Meanwhile, Ben-Ami was for the first time beginning to nurse “a nagging curiosity about what it would be like to live in Israel and a real fixation on learning Hebrew. I felt that if I didn’t try it when I was in my 30s and still single, I might not ever do it,” he says. So, he moved to Jerusalem in 1997, applying for “temporary resident” status as a possible stepping-stone to making aliyah and working in consulting and communications.
In Israel, Ben-Ami found far broader debate than he had heard around his father’s table. “You couldn’t have a taxi ride, you couldn’t have a meal, you couldn’t have a meeting, you couldn’t go anywhere without an argument about politics,” he enthuses, “without a discussion of what was best: Are we going in the right direction? The wrong direction? Should we give up more land? Give up less?”
Personally, though, Ben-Ami found Israeli society harder to penetrate. He pauses uncharacteristically to shape his phrasing before plunging into an explanation: “If you didn’t grow up in Israel, and you’re making aliyah, and you don’t speak Hebrew fluently, and you didn’t serve in the army, in terms of professional opportunities and full acceptance into the society, there were some barriers to coming in at 35.” Despite his sabra ties and professional success, he concluded, “I didn’t think I could ever be 100-percent fully accepted as an Israeli.”
So, on December 31, 1999, he moved back to New York and began as policy director for the city’s high-profile Democratic public advocate, Mark Green. Just three weeks after arriving, he found a missing piece of his social puzzle when he met his future wife Alisa Biran, who worked in fundraising for a music school. Biran happened to be the daughter of his childhood cantor at Rodeph Sholom, and Ben-Ami’s mother and the cantor had once tried to set them up. But they were paired in the end by a website—and not even a Jewish one. “We had both tried JDate and we were both disillusioned with it, so we met on Match.com,” he reveals with a slight smile.
When the couple married in February 2001, Ben-Ami was deputy campaign manager for Green in his close mayoral race against billionaire Michael Bloomberg, then a Republican. After Green lost, Ben-Ami took his first job in the Jewish organizational world as New York-based regional director of the New Israel Fund, a charity that champions social justice in Israel and has drawn fire from the right for advocating on behalf of Israel’s minorities. He left in 2003 to join Dean’s campaign, where he was exposed to the leading edge of “netroots” advocacy—using the Internet to attract tens of thousands of small donors and to mobilize a cadre of younger supporters not usually reached by traditional campaign tactics.

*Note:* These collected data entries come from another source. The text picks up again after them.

(** * pcbnew_do: a shallow embedding of the pcbnew automation script

    The development follows [src/pcbnew_do.py].  Python values are modelled
    as follows:
    - [int] is [Z] (unbounded);
    - [str] is [string], one [ascii] per code point (code points below 256);
    - a [float] holding a time (a modification time, a sleep duration, the
      time-out multiplier) is an exact rational [Qc] or an integer time stamp;
    - exceptions and [exit] are the [exn] type, carried by an error monad;
    - the file system, the log and the actions sent to the windowing system
      are fields of an explicit [world] threaded through every call. *)

From Stdlib Require Import QArith Qcanon Ascii String.
From stdpp Require Import gmap strings list fin_maps numbers pretty.

Local Open Scope Z_scope.

(** ** Characters and strings *)

Definition is_digit (c : ascii) : bool :=
  let n := nat_of_ascii c in (48 <=? n)%nat && (n <=? 57)%nat.

(** Code points below 256 for which Python's [str.isspace] holds; these are
    the characters the pattern [\s] matches and [\S] rejects. *)
Definition is_space (c : ascii) : bool :=
  let n := nat_of_ascii c in
  ((9 <=? n)%nat && (n <=? 13)%nat) || ((28 <=? n)%nat && (n <=? 32)%nat)
  || (n =? 133)%nat || (n =? 160)%nat.

Definition newline : ascii := "010".

Definition nl : string := String newline EmptyString.

(** [s.startswith(p)], returning the rest of [s] after [p]. *)
Fixpoint strip_prefix (p s : string) : option string :=
  match p, s with
  | EmptyString, _ => Some s
  | String a p', String b s' => if Ascii.eqb a b then strip_prefix p' s' else None
  | String _ _, EmptyString => None
  end.

Definition startswith (s p : string) : bool :=
  match strip_prefix p s with Some _ => true | None => false end.

(** The anchor [$] outside of multi-line mode: the end of the string, or the
    position just before a final line break. *)
Definition at_end (s : string) : bool :=
  match s with EmptyString => true | _ => String.eqb s nl end.

(** The pattern [.*]: as many characters as possible, none a line break. *)
Fixpoint dot_star (s : string) : string :=
  match s with
  | EmptyString => EmptyString
  | String c s' => if Ascii.eqb c newline then EmptyString else String c (dot_star s')
  end.

(** [P+] followed by the rest of a pattern [k]: one or more characters
    satisfying [P], the longest run first, giving back characters one at a
    time until [k] accepts what follows.  [taken] holds the characters taken
    so far; [k] receives the characters taken and the rest of the string. *)
Fixpoint plus_then {A} (P : ascii -> bool) (k : string -> string -> option A)
    (taken : string) (s : string) : option A :=
  match s with
  | EmptyString => None
  | String c s' =>
      if P c then
        let taken := taken +:+ String c EmptyString in
        match plus_then P k taken s' with
        | Some r => Some r
        | None => k taken s'
        end
      else None
  end.

(** Every character of [s] satisfies [P]. *)
Fixpoint all_chars (P : ascii -> bool) (s : string) : bool :=
  match s with
  | EmptyString => true
  | String c s' => P c && all_chars P s'
  end.

Definition digit_value (c : ascii) : Z := Z.of_nat (nat_of_ascii c) - 48.

(** [int(s)] for a string of decimal digits. *)
Fixpoint int_of_digits_from (acc : Z) (s : string) : Z :=
  match s with
  | EmptyString => acc
  | String c s' => int_of_digits_from (10 * acc + digit_value c) s'
  end.

Definition int_of_digits (s : string) : Z := int_of_digits_from 0 s.

(** ** The patterns of the script *)

(** [^\*\* Found ([0-9]+) DRC (errors|violations) \*\*$], group 1. *)
Definition re_found_errors (line : string) : option string :=
  rest ← strip_prefix "** Found " line;
  plus_then is_digit (fun g1 rest =>
    rest ← strip_prefix " DRC " rest;
    let tail r := r ← strip_prefix " **" r; if at_end r then Some g1 else None in
    match strip_prefix "errors" rest ≫= tail with
    | Some r => Some r
    | None => strip_prefix "violations" rest ≫= tail
    end) EmptyString rest.

(** [^\*\* Found ([0-9]+) unconnected pads \*\*$], group 1. *)
Definition re_found_unconnected (line : string) : option string :=
  rest ← strip_prefix "** Found " line;
  plus_then is_digit (fun g1 rest =>
    rest ← strip_prefix " unconnected pads **" rest;
    if at_end rest then Some g1 else None) EmptyString rest.

(** [^\*\* End of Report \*\*$]. *)
Definition re_end_of_report (line : string) : bool :=
  match strip_prefix "** End of Report **" line with
  | Some rest => at_end rest
  | None => false
  end.

(** [^\[(\S+)\]: G] where the group [G] is [.*]; groups 1 and 2 (KiCad 6
    reports). *)
Definition re_err_6_0 (line : string) : option (string * string) :=
  rest ← strip_prefix "[" line;
  plus_then (fun c => negb (is_space c)) (fun g1 rest =>
    rest ← strip_prefix "]: " rest;
    Some (g1, dot_star rest)) EmptyString rest.

(** [^ErrType\((\d+)\): G] where the group [G] is [.*]; groups 1 and 2
    (KiCad 5 reports). *)
Definition re_err_5_1 (line : string) : option (string * string) :=
  rest ← strip_prefix "ErrType(" line;
  plus_then is_digit (fun g1 rest =>
    rest ← strip_prefix "): " rest;
    Some (g1, dot_star rest)) EmptyString rest.

(** [^Inner\.([0-9]+)$], group 1. *)
Definition re_inner (layer : string) : option string :=
  rest ← strip_prefix "Inner." layer;
  plus_then is_digit (fun g1 rest => if at_end rest then Some g1 else None) EmptyString rest.

(** ** Exceptions, the world and the monad of the script *)

Inductive exn : Type :=
  | RuntimeError                 (* a wait primitive timed out *)
  | ValueError (msg : string)    (* a window of the exclusion list showed up *)
  | CalledProcessError           (* the supervised process is gone *)
  | TypeError                    (* [int(None)] *)
  | AttributeError               (* a method called on [None] *)
  | IndexError                   (* a list indexed out of range *)
  | OSError (path : string)      (* a file operation on a missing file *)
  | SystemExit (code : Z).       (* [exit(code)] and [sys.exit(code)] *)

Inductive result (A : Type) : Type :=
  | Ok (a : A)
  | Raise (e : exn).

Arguments Ok {A} a.
Arguments Raise {A} e.

Inductive level : Type := DEBUG | INFO | WARNING | ERROR.

(** What a call of [wait_for_window] can come back with. *)
Inductive wait_result : Type :=
  | Found (ids : list string)
  | TimedOut
  | Unexpected (title : string)
  | ProcessGone.

(** The answers of the outside world.  The [n]-th question the script asks
    (a window wait, a focus wait, a [poll], a CPU sample, a wait for a file,
    the identifier of a new process, a search in the process table) is
    answered by the matching field of the [n]-th answer. *)
Record answer : Type := {
  a_wait : wait_result;
  a_focus_lost : bool;
  a_poll : option Z;
  a_cpu : Qc;
  a_file_created : bool;
  a_pid : Z;
  a_proc_found : bool
}.

(** A regular file: its bytes and its modification time.  The file system
    maps a path to the regular file found there, if any; directories and
    links are not modelled. *)
Record file : Type := { f_data : string; f_mtime : Z }.

(** The actions of the script that leave a mark outside of it, in the
    order they happen.  Log records keep their level and their text; a
    formatted text keeps its template. *)
Inductive event : Type :=
  | Log (lvl : level) (msg : string)
  | Print (msg : string)
  | Xdotool (args : list string)
  | TextReplace (text : string)
  | WaitPoint
  | Sleep (secs : Qc)
  | WaitForWindow (label title : string) (timeout : option Z)
  | WaitNotFocused (id : string) (timeout : option Z)
  | WaitForFile (pid : Z) (path : string)
  | TimeOut                      (* a wait gave up; [RuntimeError] follows *)
  | CpuPercent
  | XvfbStart (retry : nat)
  | XvfbStop
  | Popen (cmd : list string)
  | PopenExit
  | ZoneFill
  | WriteDRCReport (path : string)
  | BoardSave (path : string)
  | WritePcbnewConfig (used_layers : gset Z)
  | AtexitRegister (handler : string)
  | AtexitUnregister (handler : string)
  | RestoreConfig
  | RestoreProject.

Record world : Type := {
  w_fs : gmap string file;
  w_trace : list event;
  w_tick : nat
}.

Definition M (A : Type) : Type := world -> result A * world.

#[global] Instance M_ret : MRet M := fun A a w => (Ok a, w).

#[global] Instance M_bind : MBind M := fun A B k c w =>
  match c w with
  | (Ok a, w') => k a w'
  | (Raise e, w') => (Raise e, w')
  end.

Definition raise {A} (e : exn) : M A := fun w => (Raise e, w).

(** [try: body except ...: handler]: [handler e] is [None] for an exception
    no clause catches. *)
Definition try_except {A} (body : M A) (handler : exn -> option (M A)) : M A :=
  fun w =>
    match body w with
    | (Ok a, w') => (Ok a, w')
    | (Raise e, w') =>
        match handler e with
        | Some h => h w'
        | None => (Raise e, w')
        end
    end.

(** [with ctx: body]: [leave] runs on every way out of [body]. *)
Definition with_context {A} (enter : M unit) (leave : M unit) (body : M A) : M A :=
  fun w =>
    match enter w with
    | (Raise e, w1) => (Raise e, w1)
    | (Ok _, w1) =>
        match body w1 with
        | (r, w2) =>
            match leave w2 with
            | (Ok _, w3) => (r, w3)
            | (Raise e, w3) => (Raise e, w3)
            end
        end
    end.

Definition emit (ev : event) : M unit := fun w =>
  (Ok tt, {| w_fs := w_fs w; w_trace := w_trace w ++ [ev]; w_tick := w_tick w |}).

Definition log (lvl : level) (msg : string) : M unit := emit (Log lvl msg).

Definition get_fs : M (gmap string file) := fun w => (Ok (w_fs w), w).

Definition put_fs (fs : gmap string file) : M unit := fun w =>
  (Ok tt, {| w_fs := fs; w_trace := w_trace w; w_tick := w_tick w |}).

(** ** The file operations the script uses *)

Definition getsize (path : string) : M Z :=
  fs ← get_fs;
  match fs !! path with
  | Some f => mret (Z.of_nat (String.length (f_data f)))
  | None => raise (OSError path)
  end.

Definition getmtime (path : string) : M Z :=
  fs ← get_fs;
  match fs !! path with
  | Some f => mret (f_mtime f)
  | None => raise (OSError path)
  end.

Definition isfile (path : string) : M bool :=
  fs ← get_fs; mret (bool_decide (is_Some (fs !! path))).

Definition remove (path : string) : M unit :=
  fs ← get_fs;
  match fs !! path with
  | Some _ => put_fs (delete path fs)
  | None => raise (OSError path)
  end.

Definition rename (src dst : string) : M unit :=
  fs ← get_fs;
  match fs !! src with
  | Some f => put_fs (<[dst := f]> (delete src fs))
  | None => raise (OSError src)
  end.

(** [shutil.copy2]: the data and the modification time are copied. *)
Definition copy2 (src dst : string) : M unit :=
  fs ← get_fs;
  match fs !! src with
  | Some f => put_fs (<[dst := f]> fs)
  | None => raise (OSError src)
  end.

(** ** The session *)

(** What the script asks of the loaded board ([pcbnew.BOARD]). *)
Record Board : Type := {
  GetCopperLayerCount : Z;
  GetLayerID : string -> Z
}.

(** The fields of [cfg] the script reads or writes. *)
Record Config : Type := {
  input_file : string;
  output_file : string;
  pcbnew : string;
  kicad_version : Z;
  board : Board;
  layers : list string;
  fill_zones : bool;
  save : bool;
  time_out_scale : Qc;
  rec_width : Z;
  rec_height : Z;
  print_dlg_name : string;
  select_a_filename : string;
  pcbnew_pid : Z;
  pcb_size : Z;
  pcb_date : Z;
  errs : list string;
  wrns : list string
}.

Definition set_errs (cfg : Config) (l : list string) : Config :=
  {| input_file := input_file cfg; output_file := output_file cfg;
     pcbnew := pcbnew cfg; kicad_version := kicad_version cfg;
     board := board cfg; layers := layers cfg; fill_zones := fill_zones cfg;
     save := save cfg; time_out_scale := time_out_scale cfg;
     rec_width := rec_width cfg; rec_height := rec_height cfg;
     print_dlg_name := print_dlg_name cfg;
     select_a_filename := select_a_filename cfg;
     pcbnew_pid := pcbnew_pid cfg; pcb_size := pcb_size cfg;
     pcb_date := pcb_date cfg; errs := l; wrns := wrns cfg |}.

Definition set_wrns (cfg : Config) (l : list string) : Config :=
  {| input_file := input_file cfg; output_file := output_file cfg;
     pcbnew := pcbnew cfg; kicad_version := kicad_version cfg;
     board := board cfg; layers := layers cfg; fill_zones := fill_zones cfg;
     save := save cfg; time_out_scale := time_out_scale cfg;
     rec_width := rec_width cfg; rec_height := rec_height cfg;
     print_dlg_name := print_dlg_name cfg;
     select_a_filename := select_a_filename cfg;
     pcbnew_pid := pcbnew_pid cfg; pcb_size := pcb_size cfg;
     pcb_date := pcb_date cfg; errs := errs cfg; wrns := l |}.

Definition set_pcb_memo (cfg : Config) (size date : Z) : Config :=
  {| input_file := input_file cfg; output_file := output_file cfg;
     pcbnew := pcbnew cfg; kicad_version := kicad_version cfg;
     board := board cfg; layers := layers cfg; fill_zones := fill_zones cfg;
     save := save cfg; time_out_scale := time_out_scale cfg;
     rec_width := rec_width cfg; rec_height := rec_height cfg;
     print_dlg_name := print_dlg_name cfg;
     select_a_filename := select_a_filename cfg;
     pcbnew_pid := pcbnew_pid cfg; pcb_size := size;
     pcb_date := date; errs := errs cfg; wrns := wrns cfg |}.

While observing close hand the organizing methods that would prove so successful at MoveOn.org, the progressive political website, Ben-Ami’s bailiwick remained domestic policy—and, unexpectedly, the Middle East—after Dean’s “evenhandedness” remark blew up. Away from the microphones, he heard grumbling by many who agreed with Dean on Israel but felt too cowed to say so.
“The thing that struck me was how many people quietly would say the same thing that I was saying, which is, ‘I can’t believe this is the way the Israel issue plays out,’” Ben-Ami recalls. “These were big donors in Democratic Party politics, Jewish donors. So I was convinced there was a large group of people who just didn’t have a vehicle for engagement in American politics to express their views.”